• **Information**:
________

Lemma translated_for pos init cond next body : match init with Some s => stmt_translated s | None => True end ->
  match next with Some s => stmt_translated s | None => True end -> stmt_translated body -> stmt_translated (TForStatement pos init cond next body).
Proof.
  intros Hi Hn Hb Γ Γ' Hc. apply stmt_gives; [done|]. cbn [core_stmt gen_stmt] in *.
  destruct (match init with Some s => core_stmt Σ ret Γ s | None => Some Γ end) as [Γ0|] eqn:Ei; [|done]. cbn [mbind option_bind] in Hc.
  destruct (match cond with Some c => _ | None => true end) eqn:Ec; [|done].
  destruct (core_stmt Σ ret Γ0 body) as [Γ1|] eqn:Eb; [|done]. cbn [mbind option_bind] in Hc.
  intros s s' n Hs Ex Hr.
  destruct (gives_for (option_map gen_stmt init) (option_map gen_expr cond) (option_map gen_stmt next) (gen_stmt body) (option_spec Γ Γ0 init)
    (match cond with Some e => condition_spec Γ0 e | None => fun _ _ _ _ => True end)
    (fun s u s' q => stmt_spec Γ0 Γ1 body s u s' q /\ grows s s') (option_spec Γ1 Γ' next) (option_gives Γ Γ0 init Hi Ei)) with (s := s) (a := tt) (s' := s') (n := n)
    as (q & n' & Hw & _ & s1 & c1 & s2 & c2 & s3 & c3 & s4 & lh & lb & lc & qi & qt & qb & qn & [Hsi Hg1] & [Hsb Hg3] & [Hsn Hg4] & (c4 & ->) & -> & Hcond);
    [|by apply (Hb Γ0 Γ1)|by apply option_gives|done|exact Hr|].
  { intros v Ev. destruct cond as [e|]; [|done]. injection Ev as <-. bprop. by apply condition_gives. }
  destruct (Hsi Ex) as [Ex1 Hsi'].
  assert (execution_result_ s2 = None /\ forall fs f, ready ids Γ0 fs f s1 -> small s2 -> exists f', ready ids Γ0 fs f' s2 /\ condition_code Σ ids ret f lb cond qt f')
    as [Ex2 Hsc].
  { destruct cond as [e|]; cbn [option_map] in Hcond.
    - destruct Hcond as (v & qc & [[Hspec Ex2] Hg2] & ->). split; [by rewrite Ex2|]. intros fs f Hrd Hsm.
      destruct (Hspec fs f ltac:(by apply ready_code) Hsm) as (pl & f' & Hrd' & Hcode & -> & _). exists f'. split; [done|].
      bprop. eapply code_test; [done|]. by match goal with Hte : has_type e _ = true |- _ => apply bool_decide_eq_true in Hte end.
    - destruct Hcond as [-> ->]. split; [done|]. intros fs f Hrd _. exists f. split; [by apply ready_code|constructor]. }
  assert (small s2 -> small s1) as Hsm21.
  { destruct cond as [e|]; cbn [option_map] in Hcond; [destruct Hcond as (v & qc & [_ Hg2] & _); exact (small_grows _ _ Hg2)|by destruct Hcond as [_ ->]]. }
  destruct (Hsb Ex2) as [Ex3 Hsb']. destruct (Hsn Ex3) as [Ex4 Hsn'].
  exists (qi ++ Lab lh :: qt ++ qb ++ Lab lc :: qn ++ [jmp lh; Lab lb]), n'. split; [done|]. split; [done|]. intros fs f Hrd Hsm.
  pose proof (small_grows _ _ Hg4 Hsm) as Hsm3. pose proof (small_grows _ _ Hg3 Hsm3) as Hsm2.
  destruct (Hsi' fs f Hrd (Hsm21 Hsm2)) as (f1 & Hrd1 & Hcode1). destruct (Hsc fs f1 Hrd1 Hsm2) as (f2 & Hrd2 & Hcode2).
  destruct (Hsb' fs f2 ltac:(by apply ready_code) Hsm3) as (f3 & Hrd3 & Hcode3). destruct (Hsn' fs f3 ltac:(by apply ready_code) Hsm) as (f4 & Hrd4 & Hcode4).
  exists f4. split; [by apply ready_code|]. inversion Hcode1; subst.
  - by eapply code_for.
  - eapply code_for_init; [done|]. by eapply code_for.
Qed.

Lemma translated_statement st : stmt_translated st.
Proof.
  revert st. apply (TStatement_tree_ind (fun _ => True) stmt_translated (fun d => stmt_translated (TDeclarationStatement d))); try done.
  - intros. apply translated_assignment.
  - intros. by apply translated_block.
  - intros. apply translated_call_statement.
  - intros p i c n b Hi _ Hn Hb. apply translated_for; [by destruct i|by destruct n|done].
  - intros p c t e _ Ht He. apply translated_if; [done|by destruct e].
  - intros. apply translated_return.
  - intros. apply translated_declaration.
Qed.

End statements.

________

• **Work task**:
From the data above, return every line from the line that has "intros s s' n Hs Ex Hr." up to and including the line that has "bprop. eapply code_test;", exactly.

• **Task result**:
  intros s s' n Hs Ex Hr.
  destruct (gives_for (option_map gen_stmt init) (option_map gen_expr cond) (option_map gen_stmt next) (gen_stmt body) (option_spec Γ Γ0 init)
    (match cond with Some e => condition_spec Γ0 e | None => fun _ _ _ _ => True end)
    (fun s u s' q => stmt_spec Γ0 Γ1 body s u s' q /\ grows s s') (option_spec Γ1 Γ' next) (option_gives Γ Γ0 init Hi Ei)) with (s := s) (a := tt) (s' := s') (n := n)
    as (q & n' & Hw & _ & s1 & c1 & s2 & c2 & s3 & c3 & s4 & lh & lb & lc & qi & qt & qb & qn & [Hsi Hg1] & [Hsb Hg3] & [Hsn Hg4] & (c4 & ->) & -> & Hcond);
    [|by apply (Hb Γ0 Γ1)|by apply option_gives|done|exact Hr|].
  { intros v Ev. destruct cond as [e|]; [|done]. injection Ev as <-. bprop. by apply condition_gives. }
  destruct (Hsi Ex) as [Ex1 Hsi'].
  assert (execution_result_ s2 = None /\ forall fs f, ready ids Γ0 fs f s1 -> small s2 -> exists f', ready ids Γ0 fs f' s2 /\ condition_code Σ ids ret f lb cond qt f')
    as [Ex2 Hsc].
  { destruct cond as [e|]; cbn [option_map] in Hcond.
    - destruct Hcond as (v & qc & [[Hspec Ex2] Hg2] & ->). split; [by rewrite Ex2|]. intros fs f Hrd Hsm.
      destruct (Hspec fs f ltac:(by apply ready_code) Hsm) as (pl & f' & Hrd' & Hcode & -> & _). exists f'. split; [done|].
      bprop. eapply code_test; [done|]. by match goal with Hte : has_type e _ = true |- _ => apply bool_decide_eq_true in Hte end.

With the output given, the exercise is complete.